▸ EXERCISE GOAL
Output the data that follows, keeping every line identical.

[Collected data entries]
+--

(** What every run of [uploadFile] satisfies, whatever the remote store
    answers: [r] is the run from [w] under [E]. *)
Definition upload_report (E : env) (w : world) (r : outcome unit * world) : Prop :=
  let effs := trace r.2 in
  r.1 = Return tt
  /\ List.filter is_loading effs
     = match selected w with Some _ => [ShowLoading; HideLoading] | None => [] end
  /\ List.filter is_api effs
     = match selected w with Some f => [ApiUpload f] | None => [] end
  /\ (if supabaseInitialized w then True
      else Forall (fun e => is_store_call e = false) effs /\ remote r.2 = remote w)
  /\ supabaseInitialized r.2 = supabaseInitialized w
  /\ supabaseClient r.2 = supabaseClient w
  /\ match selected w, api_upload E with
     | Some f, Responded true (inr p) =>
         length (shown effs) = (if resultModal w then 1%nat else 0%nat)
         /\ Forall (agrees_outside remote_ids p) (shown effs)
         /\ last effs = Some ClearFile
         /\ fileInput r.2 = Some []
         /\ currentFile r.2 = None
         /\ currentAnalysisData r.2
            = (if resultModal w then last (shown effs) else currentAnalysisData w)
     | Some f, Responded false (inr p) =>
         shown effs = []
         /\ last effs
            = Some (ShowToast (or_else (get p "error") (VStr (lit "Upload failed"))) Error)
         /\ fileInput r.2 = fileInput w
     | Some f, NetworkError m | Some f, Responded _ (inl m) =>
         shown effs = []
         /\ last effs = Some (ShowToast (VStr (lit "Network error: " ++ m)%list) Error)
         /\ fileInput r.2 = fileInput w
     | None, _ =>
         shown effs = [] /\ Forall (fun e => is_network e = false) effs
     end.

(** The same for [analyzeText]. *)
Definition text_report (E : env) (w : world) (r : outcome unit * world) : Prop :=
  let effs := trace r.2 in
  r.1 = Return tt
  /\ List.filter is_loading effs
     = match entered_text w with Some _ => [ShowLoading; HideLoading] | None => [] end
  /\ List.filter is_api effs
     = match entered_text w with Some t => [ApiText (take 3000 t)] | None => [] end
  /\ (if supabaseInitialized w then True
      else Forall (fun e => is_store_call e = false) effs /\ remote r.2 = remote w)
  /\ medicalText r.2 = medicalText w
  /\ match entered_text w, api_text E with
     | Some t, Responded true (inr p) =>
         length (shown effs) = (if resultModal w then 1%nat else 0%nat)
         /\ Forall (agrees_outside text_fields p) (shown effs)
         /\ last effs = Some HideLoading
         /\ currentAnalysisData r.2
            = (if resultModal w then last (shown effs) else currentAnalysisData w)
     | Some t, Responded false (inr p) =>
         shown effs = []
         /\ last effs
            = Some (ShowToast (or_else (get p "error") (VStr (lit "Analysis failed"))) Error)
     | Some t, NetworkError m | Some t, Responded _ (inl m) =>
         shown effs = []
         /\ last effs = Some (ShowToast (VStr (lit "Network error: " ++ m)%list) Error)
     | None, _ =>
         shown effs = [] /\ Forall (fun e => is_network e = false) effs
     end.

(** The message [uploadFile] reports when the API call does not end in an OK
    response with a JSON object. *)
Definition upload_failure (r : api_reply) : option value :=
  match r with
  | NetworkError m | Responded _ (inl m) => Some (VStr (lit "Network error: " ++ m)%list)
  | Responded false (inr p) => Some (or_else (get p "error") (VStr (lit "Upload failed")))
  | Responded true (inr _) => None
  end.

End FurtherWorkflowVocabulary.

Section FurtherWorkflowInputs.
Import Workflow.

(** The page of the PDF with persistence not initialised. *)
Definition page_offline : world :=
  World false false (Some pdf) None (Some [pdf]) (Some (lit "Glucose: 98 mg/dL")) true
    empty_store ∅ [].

+--

▸ ANSWER BOX
(** What every run of [uploadFile] satisfies, whatever the remote store
    answers: [r] is the run from [w] under [E]. *)
Definition upload_report (E : env) (w : world) (r : outcome unit * world) : Prop :=
  let effs := trace r.2 in
  r.1 = Return tt
  /\ List.filter is_loading effs
     = match selected w with Some _ => [ShowLoading; HideLoading] | None => [] end
  /\ List.filter is_api effs
     = match selected w with Some f => [ApiUpload f] | None => [] end
  /\ (if supabaseInitialized w then True
      else Forall (fun e => is_store_call e = false) effs /\ remote r.2 = remote w)
  /\ supabaseInitialized r.2 = supabaseInitialized w
  /\ supabaseClient r.2 = supabaseClient w
  /\ match selected w, api_upload E with
     | Some f, Responded true (inr p) =>
         length (shown effs) = (if resultModal w then 1%nat else 0%nat)
         /\ Forall (agrees_outside remote_ids p) (shown effs)
         /\ last effs = Some ClearFile
         /\ fileInput r.2 = Some []
         /\ currentFile r.2 = None
         /\ currentAnalysisData r.2
            = (if resultModal w then last (shown effs) else currentAnalysisData w)
     | Some f, Responded false (inr p) =>
         shown effs = []
         /\ last effs
            = Some (ShowToast (or_else (get p "error") (VStr (lit "Upload failed"))) Error)
         /\ fileInput r.2 = fileInput w
     | Some f, NetworkError m | Some f, Responded _ (inl m) =>
         shown effs = []
         /\ last effs = Some (ShowToast (VStr (lit "Network error: " ++ m)%list) Error)
         /\ fileInput r.2 = fileInput w
     | None, _ =>
         shown effs = [] /\ Forall (fun e => is_network e = false) effs
     end.

(** The same for [analyzeText]. *)
Definition text_report (E : env) (w : world) (r : outcome unit * world) : Prop :=
  let effs := trace r.2 in
  r.1 = Return tt
  /\ List.filter is_loading effs
     = match entered_text w with Some _ => [ShowLoading; HideLoading] | None => [] end
  /\ List.filter is_api effs
     = match entered_text w with Some t => [ApiText (take 3000 t)] | None => [] end
  /\ (if supabaseInitialized w then True
      else Forall (fun e => is_store_call e = false) effs /\ remote r.2 = remote w)
  /\ medicalText r.2 = medicalText w
  /\ match entered_text w, api_text E with
     | Some t, Responded true (inr p) =>
         length (shown effs) = (if resultModal w then 1%nat else 0%nat)
         /\ Forall (agrees_outside text_fields p) (shown effs)
         /\ last effs = Some HideLoading
         /\ currentAnalysisData r.2
            = (if resultModal w then last (shown effs) else currentAnalysisData w)
     | Some t, Responded false (inr p) =>
         shown effs = []
         /\ last effs
            = Some (ShowToast (or_else (get p "error") (VStr (lit "Analysis failed"))) Error)
     | Some t, NetworkError m | Some t, Responded _ (inl m) =>
         shown effs = []
         /\ last effs = Some (ShowToast (VStr (lit "Network error: " ++ m)%list) Error)
     | None, _ =>
         shown effs = [] /\ Forall (fun e => is_network e = false) effs
     end.

(** The message [uploadFile] reports when the API call does not end in an OK
    response with a JSON object. *)
Definition upload_failure (r : api_reply) : option value :=
  match r with
  | NetworkError m | Responded _ (inl m) => Some (VStr (lit "Network error: " ++ m)%list)
  | Responded false (inr p) => Some (or_else (get p "error") (VStr (lit "Upload failed")))
  | Responded true (inr _) => None
  end.

End FurtherWorkflowVocabulary.

Section FurtherWorkflowInputs.
Import Workflow.

(** The page of the PDF with persistence not initialised. *)
Definition page_offline : world :=
  World false false (Some pdf) None (Some [pdf]) (Some (lit "Glucose: 98 mg/dL")) true
    empty_store ∅ [].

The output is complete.